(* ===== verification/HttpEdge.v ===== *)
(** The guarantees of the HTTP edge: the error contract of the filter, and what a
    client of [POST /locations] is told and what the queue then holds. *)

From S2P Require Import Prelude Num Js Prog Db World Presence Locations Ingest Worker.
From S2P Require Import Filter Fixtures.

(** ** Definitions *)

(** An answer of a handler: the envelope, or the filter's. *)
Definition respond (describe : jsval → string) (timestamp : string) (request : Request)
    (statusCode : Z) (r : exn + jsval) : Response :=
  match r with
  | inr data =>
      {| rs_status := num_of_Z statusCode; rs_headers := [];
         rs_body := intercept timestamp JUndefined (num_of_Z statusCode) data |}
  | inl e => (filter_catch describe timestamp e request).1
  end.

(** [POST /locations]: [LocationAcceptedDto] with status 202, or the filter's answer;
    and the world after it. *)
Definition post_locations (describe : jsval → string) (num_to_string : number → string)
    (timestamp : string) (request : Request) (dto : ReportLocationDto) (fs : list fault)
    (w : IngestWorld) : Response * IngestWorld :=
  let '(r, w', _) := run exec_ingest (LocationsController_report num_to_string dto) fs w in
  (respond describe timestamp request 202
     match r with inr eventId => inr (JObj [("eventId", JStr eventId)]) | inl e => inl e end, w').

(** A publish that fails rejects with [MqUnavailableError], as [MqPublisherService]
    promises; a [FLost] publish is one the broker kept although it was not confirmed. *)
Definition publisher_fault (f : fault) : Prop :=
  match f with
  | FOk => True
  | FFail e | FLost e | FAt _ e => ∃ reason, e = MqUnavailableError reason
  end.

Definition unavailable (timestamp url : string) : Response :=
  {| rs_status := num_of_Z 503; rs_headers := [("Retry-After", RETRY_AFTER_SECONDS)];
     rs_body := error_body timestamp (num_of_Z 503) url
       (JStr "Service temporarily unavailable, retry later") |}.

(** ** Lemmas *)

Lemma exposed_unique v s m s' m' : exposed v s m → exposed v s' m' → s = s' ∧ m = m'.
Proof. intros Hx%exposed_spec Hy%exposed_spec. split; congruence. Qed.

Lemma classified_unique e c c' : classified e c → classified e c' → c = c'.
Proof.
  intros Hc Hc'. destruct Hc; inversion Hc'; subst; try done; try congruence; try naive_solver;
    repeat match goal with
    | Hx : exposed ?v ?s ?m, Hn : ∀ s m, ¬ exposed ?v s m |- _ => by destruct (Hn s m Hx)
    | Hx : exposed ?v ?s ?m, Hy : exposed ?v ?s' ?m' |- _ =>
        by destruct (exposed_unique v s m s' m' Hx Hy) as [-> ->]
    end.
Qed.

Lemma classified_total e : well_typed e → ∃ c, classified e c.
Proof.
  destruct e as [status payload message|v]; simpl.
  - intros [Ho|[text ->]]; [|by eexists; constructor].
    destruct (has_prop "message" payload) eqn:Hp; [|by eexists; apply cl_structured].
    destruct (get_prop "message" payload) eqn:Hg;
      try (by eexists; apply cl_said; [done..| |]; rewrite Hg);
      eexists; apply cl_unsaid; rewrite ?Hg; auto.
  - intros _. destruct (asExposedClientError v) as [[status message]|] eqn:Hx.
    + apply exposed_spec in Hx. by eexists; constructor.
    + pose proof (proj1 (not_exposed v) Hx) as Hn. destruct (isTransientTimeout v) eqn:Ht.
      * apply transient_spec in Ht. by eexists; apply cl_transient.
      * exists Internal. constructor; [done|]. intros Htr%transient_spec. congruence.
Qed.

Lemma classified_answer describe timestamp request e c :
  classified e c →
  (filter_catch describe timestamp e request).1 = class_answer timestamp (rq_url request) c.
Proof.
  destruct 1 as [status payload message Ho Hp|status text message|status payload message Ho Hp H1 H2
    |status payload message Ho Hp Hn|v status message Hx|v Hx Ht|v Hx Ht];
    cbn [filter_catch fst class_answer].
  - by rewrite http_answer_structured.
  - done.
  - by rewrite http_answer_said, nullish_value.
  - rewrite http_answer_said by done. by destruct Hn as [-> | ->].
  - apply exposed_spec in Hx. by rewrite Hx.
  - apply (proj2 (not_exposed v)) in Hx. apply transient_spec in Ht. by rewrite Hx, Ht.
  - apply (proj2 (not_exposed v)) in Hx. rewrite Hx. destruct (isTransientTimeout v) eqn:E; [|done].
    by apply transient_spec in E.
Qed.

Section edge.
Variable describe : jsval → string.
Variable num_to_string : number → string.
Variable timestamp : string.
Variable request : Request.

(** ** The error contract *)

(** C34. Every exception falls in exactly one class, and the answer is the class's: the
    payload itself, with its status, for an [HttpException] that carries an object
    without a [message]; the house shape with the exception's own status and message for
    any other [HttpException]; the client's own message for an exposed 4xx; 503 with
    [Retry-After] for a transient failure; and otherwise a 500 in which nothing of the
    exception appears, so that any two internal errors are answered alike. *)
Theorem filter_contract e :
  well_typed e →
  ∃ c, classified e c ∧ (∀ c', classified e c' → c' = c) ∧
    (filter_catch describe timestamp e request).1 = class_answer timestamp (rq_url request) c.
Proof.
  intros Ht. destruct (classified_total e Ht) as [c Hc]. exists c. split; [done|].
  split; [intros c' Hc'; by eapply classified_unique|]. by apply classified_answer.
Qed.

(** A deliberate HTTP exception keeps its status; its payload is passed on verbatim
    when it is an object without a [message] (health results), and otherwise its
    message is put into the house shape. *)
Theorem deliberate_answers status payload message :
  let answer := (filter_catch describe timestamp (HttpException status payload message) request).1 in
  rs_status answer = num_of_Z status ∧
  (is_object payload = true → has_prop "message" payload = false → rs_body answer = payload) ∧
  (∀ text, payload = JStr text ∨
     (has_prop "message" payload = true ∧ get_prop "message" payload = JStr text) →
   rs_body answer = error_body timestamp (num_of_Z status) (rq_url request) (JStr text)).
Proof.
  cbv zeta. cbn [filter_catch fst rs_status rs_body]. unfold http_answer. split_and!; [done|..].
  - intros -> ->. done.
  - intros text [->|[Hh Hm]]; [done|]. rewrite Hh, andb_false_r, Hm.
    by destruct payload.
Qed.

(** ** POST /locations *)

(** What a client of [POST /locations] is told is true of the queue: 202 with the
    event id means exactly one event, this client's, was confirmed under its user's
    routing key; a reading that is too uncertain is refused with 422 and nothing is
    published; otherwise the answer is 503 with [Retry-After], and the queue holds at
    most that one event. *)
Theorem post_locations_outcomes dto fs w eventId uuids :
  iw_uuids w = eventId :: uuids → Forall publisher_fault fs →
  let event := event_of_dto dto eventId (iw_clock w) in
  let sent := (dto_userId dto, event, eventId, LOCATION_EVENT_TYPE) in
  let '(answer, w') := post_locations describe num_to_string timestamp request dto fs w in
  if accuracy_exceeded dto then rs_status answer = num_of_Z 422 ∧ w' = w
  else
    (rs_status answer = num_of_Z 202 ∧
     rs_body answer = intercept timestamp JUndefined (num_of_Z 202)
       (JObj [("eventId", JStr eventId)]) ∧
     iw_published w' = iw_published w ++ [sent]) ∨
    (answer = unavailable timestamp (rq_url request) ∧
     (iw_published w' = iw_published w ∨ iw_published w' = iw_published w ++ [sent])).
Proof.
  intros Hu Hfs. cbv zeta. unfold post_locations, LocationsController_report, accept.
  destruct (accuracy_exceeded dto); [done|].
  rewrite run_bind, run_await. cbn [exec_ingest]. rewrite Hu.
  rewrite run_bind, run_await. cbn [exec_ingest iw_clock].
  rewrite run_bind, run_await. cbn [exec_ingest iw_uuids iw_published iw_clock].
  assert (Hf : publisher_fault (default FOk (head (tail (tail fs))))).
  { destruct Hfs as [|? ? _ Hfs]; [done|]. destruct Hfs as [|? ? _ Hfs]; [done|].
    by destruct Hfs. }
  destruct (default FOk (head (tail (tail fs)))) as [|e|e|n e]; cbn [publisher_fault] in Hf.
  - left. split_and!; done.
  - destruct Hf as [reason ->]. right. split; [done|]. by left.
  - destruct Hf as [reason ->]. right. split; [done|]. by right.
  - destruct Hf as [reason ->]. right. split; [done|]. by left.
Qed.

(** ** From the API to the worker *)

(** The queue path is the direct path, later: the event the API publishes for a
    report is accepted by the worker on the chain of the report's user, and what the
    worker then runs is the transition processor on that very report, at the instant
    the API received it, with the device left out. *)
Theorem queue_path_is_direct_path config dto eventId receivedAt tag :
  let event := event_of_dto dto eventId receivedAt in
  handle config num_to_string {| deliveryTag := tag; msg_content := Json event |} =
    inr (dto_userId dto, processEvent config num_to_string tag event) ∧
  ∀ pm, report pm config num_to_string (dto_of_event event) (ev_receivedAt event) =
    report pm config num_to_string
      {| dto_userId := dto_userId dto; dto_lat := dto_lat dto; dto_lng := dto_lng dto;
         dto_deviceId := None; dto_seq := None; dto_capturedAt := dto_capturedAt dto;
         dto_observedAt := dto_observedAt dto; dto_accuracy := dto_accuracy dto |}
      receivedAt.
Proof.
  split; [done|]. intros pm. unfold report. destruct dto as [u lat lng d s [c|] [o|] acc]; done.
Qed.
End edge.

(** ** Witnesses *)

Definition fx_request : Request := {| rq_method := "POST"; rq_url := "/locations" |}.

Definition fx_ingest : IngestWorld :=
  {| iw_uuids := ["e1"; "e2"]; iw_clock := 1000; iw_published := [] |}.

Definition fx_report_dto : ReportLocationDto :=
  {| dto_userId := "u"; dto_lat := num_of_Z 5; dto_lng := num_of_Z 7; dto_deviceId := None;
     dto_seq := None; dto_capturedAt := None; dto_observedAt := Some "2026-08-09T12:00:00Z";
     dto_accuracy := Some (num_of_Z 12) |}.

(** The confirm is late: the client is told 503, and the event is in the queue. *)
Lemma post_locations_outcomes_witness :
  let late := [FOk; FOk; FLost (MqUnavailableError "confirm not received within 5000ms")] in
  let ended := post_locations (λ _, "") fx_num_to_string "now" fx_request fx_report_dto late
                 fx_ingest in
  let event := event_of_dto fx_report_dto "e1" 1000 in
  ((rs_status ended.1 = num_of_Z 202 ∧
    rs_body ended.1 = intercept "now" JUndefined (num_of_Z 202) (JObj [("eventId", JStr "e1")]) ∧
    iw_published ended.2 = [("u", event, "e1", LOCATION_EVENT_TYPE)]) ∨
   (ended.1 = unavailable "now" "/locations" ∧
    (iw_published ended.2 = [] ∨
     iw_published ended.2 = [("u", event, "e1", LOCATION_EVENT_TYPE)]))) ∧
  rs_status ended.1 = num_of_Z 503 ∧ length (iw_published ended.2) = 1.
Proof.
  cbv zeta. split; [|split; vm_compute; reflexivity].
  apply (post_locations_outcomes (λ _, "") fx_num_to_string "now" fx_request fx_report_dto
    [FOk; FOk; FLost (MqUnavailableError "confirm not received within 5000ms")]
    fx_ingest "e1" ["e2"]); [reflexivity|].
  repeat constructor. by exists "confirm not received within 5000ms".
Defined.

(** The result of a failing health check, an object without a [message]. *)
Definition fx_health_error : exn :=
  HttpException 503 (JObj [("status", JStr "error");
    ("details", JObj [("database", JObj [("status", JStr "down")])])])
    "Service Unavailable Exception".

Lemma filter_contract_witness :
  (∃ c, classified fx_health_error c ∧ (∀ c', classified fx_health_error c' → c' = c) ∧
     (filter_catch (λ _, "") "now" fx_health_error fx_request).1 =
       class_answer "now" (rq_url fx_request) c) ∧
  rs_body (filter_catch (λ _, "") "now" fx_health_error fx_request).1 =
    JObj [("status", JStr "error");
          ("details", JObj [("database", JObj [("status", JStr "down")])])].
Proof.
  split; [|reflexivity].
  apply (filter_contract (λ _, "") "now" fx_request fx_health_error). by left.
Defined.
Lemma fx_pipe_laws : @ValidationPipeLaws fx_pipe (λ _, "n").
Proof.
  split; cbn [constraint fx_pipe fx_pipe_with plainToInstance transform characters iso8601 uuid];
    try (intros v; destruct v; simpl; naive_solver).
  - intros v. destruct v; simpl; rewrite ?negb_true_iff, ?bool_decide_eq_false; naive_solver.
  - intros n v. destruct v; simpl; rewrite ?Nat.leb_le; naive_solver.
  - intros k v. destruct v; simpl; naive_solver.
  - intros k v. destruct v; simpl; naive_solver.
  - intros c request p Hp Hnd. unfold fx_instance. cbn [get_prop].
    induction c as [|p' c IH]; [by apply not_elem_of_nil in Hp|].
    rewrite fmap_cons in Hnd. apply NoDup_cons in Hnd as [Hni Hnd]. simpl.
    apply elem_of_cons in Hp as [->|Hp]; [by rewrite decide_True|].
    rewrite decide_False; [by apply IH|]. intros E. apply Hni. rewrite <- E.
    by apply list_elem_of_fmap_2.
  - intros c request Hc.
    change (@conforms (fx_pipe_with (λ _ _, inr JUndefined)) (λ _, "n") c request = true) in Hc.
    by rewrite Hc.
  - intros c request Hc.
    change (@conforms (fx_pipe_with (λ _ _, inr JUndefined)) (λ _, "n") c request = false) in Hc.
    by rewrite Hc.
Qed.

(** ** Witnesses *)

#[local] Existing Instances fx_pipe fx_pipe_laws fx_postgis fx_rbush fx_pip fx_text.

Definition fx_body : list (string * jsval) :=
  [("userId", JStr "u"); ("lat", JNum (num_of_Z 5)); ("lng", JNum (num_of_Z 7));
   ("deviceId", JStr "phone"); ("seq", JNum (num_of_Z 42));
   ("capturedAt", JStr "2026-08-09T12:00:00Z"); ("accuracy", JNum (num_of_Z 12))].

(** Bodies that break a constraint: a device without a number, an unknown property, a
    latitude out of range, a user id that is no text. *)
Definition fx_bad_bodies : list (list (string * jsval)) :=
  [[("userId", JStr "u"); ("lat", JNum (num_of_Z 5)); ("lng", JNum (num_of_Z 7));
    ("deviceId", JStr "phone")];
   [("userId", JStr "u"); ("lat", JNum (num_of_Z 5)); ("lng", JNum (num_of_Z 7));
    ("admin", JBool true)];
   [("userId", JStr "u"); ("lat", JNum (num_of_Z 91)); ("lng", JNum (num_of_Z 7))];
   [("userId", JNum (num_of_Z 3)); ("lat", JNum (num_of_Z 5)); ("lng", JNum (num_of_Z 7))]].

What this task involves: Using the records above, filter out every line that lacks the string "JUndefined" and copy the rest.

Written response:
         rs_body := intercept timestamp JUndefined (num_of_Z statusCode) data |}
     rs_body answer = intercept timestamp JUndefined (num_of_Z 202)
    rs_body ended.1 = intercept "now" JUndefined (num_of_Z 202) (JObj [("eventId", JStr "e1")]) ∧
    change (@conforms (fx_pipe_with (λ _ _, inr JUndefined)) (λ _, "n") c request = true) in Hc.
    change (@conforms (fx_pipe_with (λ _ _, inr JUndefined)) (λ _, "n") c request = false) in Hc.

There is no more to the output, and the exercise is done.